Schizo-interview
Du temps où je faisais n'importe quoi quand l'envie m'en prenait (maintenant, c'est fini, je suis papa dans un futur plus ou moins proche, donc sérieux), j'avais décidé de filmer des interviews de gens que je connaissais. C'était très conceptuel : toujours les mêmes questions, pas de coupes au montage, même si l'interviewé mettait deux heures à répondre, et peu ou pas d'interventions de ma part. Pour tout dire, c'est assez chiant à regarder, j'en ai fait l'expérience il y a peu ; en tout cas, plus d'un à la fois.

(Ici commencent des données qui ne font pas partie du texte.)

(* ===== verification/Privilege.v ===== *)
(** Privilege masks: [mariadb/include/mysql/server/private/privilege.h].

    A [privilege_t] is a 64-bit mask.  Every enumerator and named combination is
    a definition with the name and the expression of the source.  The grant
    tables [mysql.db], [tables_priv], [columns_priv] and [procs_priv] store
    compacted masks; the [fix_rights] and [get_rights] functions convert. *)

From S2P Require Import Prelude MyBit.

(** ** The enumeration *)

Definition NO_ACL : Z := 0.
Definition SELECT_ACL : Z := 2 ^ 0.
Definition INSERT_ACL : Z := 2 ^ 1.
Definition UPDATE_ACL : Z := 2 ^ 2.
Definition DELETE_ACL : Z := 2 ^ 3.
Definition CREATE_ACL : Z := 2 ^ 4.
Definition DROP_ACL : Z := 2 ^ 5.
Definition RELOAD_ACL : Z := 2 ^ 6.
Definition SHUTDOWN_ACL : Z := 2 ^ 7.
Definition PROCESS_ACL : Z := 2 ^ 8.
Definition FILE_ACL : Z := 2 ^ 9.
Definition GRANT_ACL : Z := 2 ^ 10.
Definition REFERENCES_ACL : Z := 2 ^ 11.
Definition INDEX_ACL : Z := 2 ^ 12.
Definition ALTER_ACL : Z := 2 ^ 13.
Definition SHOW_DB_ACL : Z := 2 ^ 14.
Definition SUPER_ACL : Z := 2 ^ 15.
Definition CREATE_TMP_ACL : Z := 2 ^ 16.
Definition LOCK_TABLES_ACL : Z := 2 ^ 17.
Definition EXECUTE_ACL : Z := 2 ^ 18.
Definition REPL_SLAVE_ACL : Z := 2 ^ 19.
Definition BINLOG_MONITOR_ACL : Z := 2 ^ 20.
Definition CREATE_VIEW_ACL : Z := 2 ^ 21.
Definition SHOW_VIEW_ACL : Z := 2 ^ 22.
Definition CREATE_PROC_ACL : Z := 2 ^ 23.
Definition ALTER_PROC_ACL : Z := 2 ^ 24.
Definition CREATE_USER_ACL : Z := 2 ^ 25.
Definition EVENT_ACL : Z := 2 ^ 26.
Definition TRIGGER_ACL : Z := 2 ^ 27.
Definition CREATE_TABLESPACE_ACL : Z := 2 ^ 28.
Definition DELETE_HISTORY_ACL : Z := 2 ^ 29.
Definition SET_USER_ACL : Z := 2 ^ 30.
Definition FEDERATED_ADMIN_ACL : Z := 2 ^ 31.
Definition CONNECTION_ADMIN_ACL : Z := 2 ^ 32.
Definition READ_ONLY_ADMIN_ACL : Z := 2 ^ 33.
Definition REPL_SLAVE_ADMIN_ACL : Z := 2 ^ 34.
Definition REPL_MASTER_ADMIN_ACL : Z := 2 ^ 35.
Definition BINLOG_ADMIN_ACL : Z := 2 ^ 36.
Definition BINLOG_REPLAY_ACL : Z := 2 ^ 37.
Definition SLAVE_MONITOR_ACL : Z := 2 ^ 38.

(** The enumerators with a bit, in their order. *)
Definition privilege_bits : list Z := [SELECT_ACL; INSERT_ACL; UPDATE_ACL; DELETE_ACL; CREATE_ACL;
  DROP_ACL; RELOAD_ACL; SHUTDOWN_ACL; PROCESS_ACL; FILE_ACL; GRANT_ACL; REFERENCES_ACL; INDEX_ACL;
  ALTER_ACL; SHOW_DB_ACL; SUPER_ACL; CREATE_TMP_ACL; LOCK_TABLES_ACL; EXECUTE_ACL; REPL_SLAVE_ACL;
  BINLOG_MONITOR_ACL; CREATE_VIEW_ACL; SHOW_VIEW_ACL; CREATE_PROC_ACL; ALTER_PROC_ACL;
  CREATE_USER_ACL; EVENT_ACL; TRIGGER_ACL; CREATE_TABLESPACE_ACL; DELETE_HISTORY_ACL; SET_USER_ACL;
  FEDERATED_ADMIN_ACL; CONNECTION_ADMIN_ACL; READ_ONLY_ADMIN_ACL; REPL_SLAVE_ADMIN_ACL;
  REPL_MASTER_ADMIN_ACL; BINLOG_ADMIN_ACL; BINLOG_REPLAY_ACL; SLAVE_MONITOR_ACL].

(** [x | (x-1)] on 64-bit unsigned numbers. *)
Definition ALL_KNOWN_BITS (x : Z) : Z := Z.lor x (u64 (x - 1)).

(** ** Operators *)

Definition priv_not (access : Z) : Z := bnot 64 access.
Definition priv_and (a b : Z) : Z := Z.land a b.
Definition priv_or (a b : Z) : Z := Z.lor a b.
#[local] Infix ".|" := priv_or (at level 50, left associativity).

Comme souvent avec les machins conceptuels.
Cette totale liberté de dire ce que qu'ils avaient envie de dire les intimidait au début, puis ils finissaient par se lâcher, d'autant que, sans m'en rendre compte, je leur posais des questions très intimes, bien plus que si je les avais interrogé sur leurs pratiques sexuelles. Ca n'a l'air de rien, mais demander est-ce que tu considères que la vie est plutôt belle ou plutôt moche ? c'est très intime ; ça oblige à parler de soi, au plus profond. Comme quoi, lorsqu'on interroge les gens sur des sujets qui sortent des sentiers battus, loin des thèmes imposés et obligatoires qu'ils ont toute latitude pour réviser, on les voit apparaître dans toute leur singularité [1] et leur fragilité. Il est vrai que, d'une part, il ne s'agissait pas de n'importe qui, mais de gens que je connaissais, donc que j'avais d'une certaine manière choisis, et que, d'autre part, les questions étaient clairement orientées. Mais cela ne change rien à l'affaire. Enfin, le second point.
Dans ces interviews, un des « cobayes » etait un schizophrène (et doit toujours l'être ; il n'y a pas de rémission, que je sache). Certes sous neuroleptiques sévères, mais schizophrène quand même. A l'écran, il a l'air tout à fait « normal », cet homme là. D'un calme et d'une maitrise de soi absolue [2]. Rien de délirant. N'importe lequel des bouffons qui causent dans le poste pourraient prendre des leçons de logique, de culture et de capacité d'analyse chez lui. Mais de toute façon, s'il est fou, on ne va l'écouter, hein ? Schizophrène. Comme John Forbes Nash, prix Nobel d'économie 1994 [3] ...
1 Oui, je sais, c'est une obsession ...
2 Au passage, on peut mesurer le portnawak généralisé du duo comique Deleuze & Guattari et sa schizo-analyse. Mais j'aurais l'occasion de revenir sur le sujet.
3 Comme je suis faux cul : le prix Nobel d'économie n'existe pas ; il s'agit du prix de la banque de Suède, mais j'aurais aussi l'occasion d'y revenir.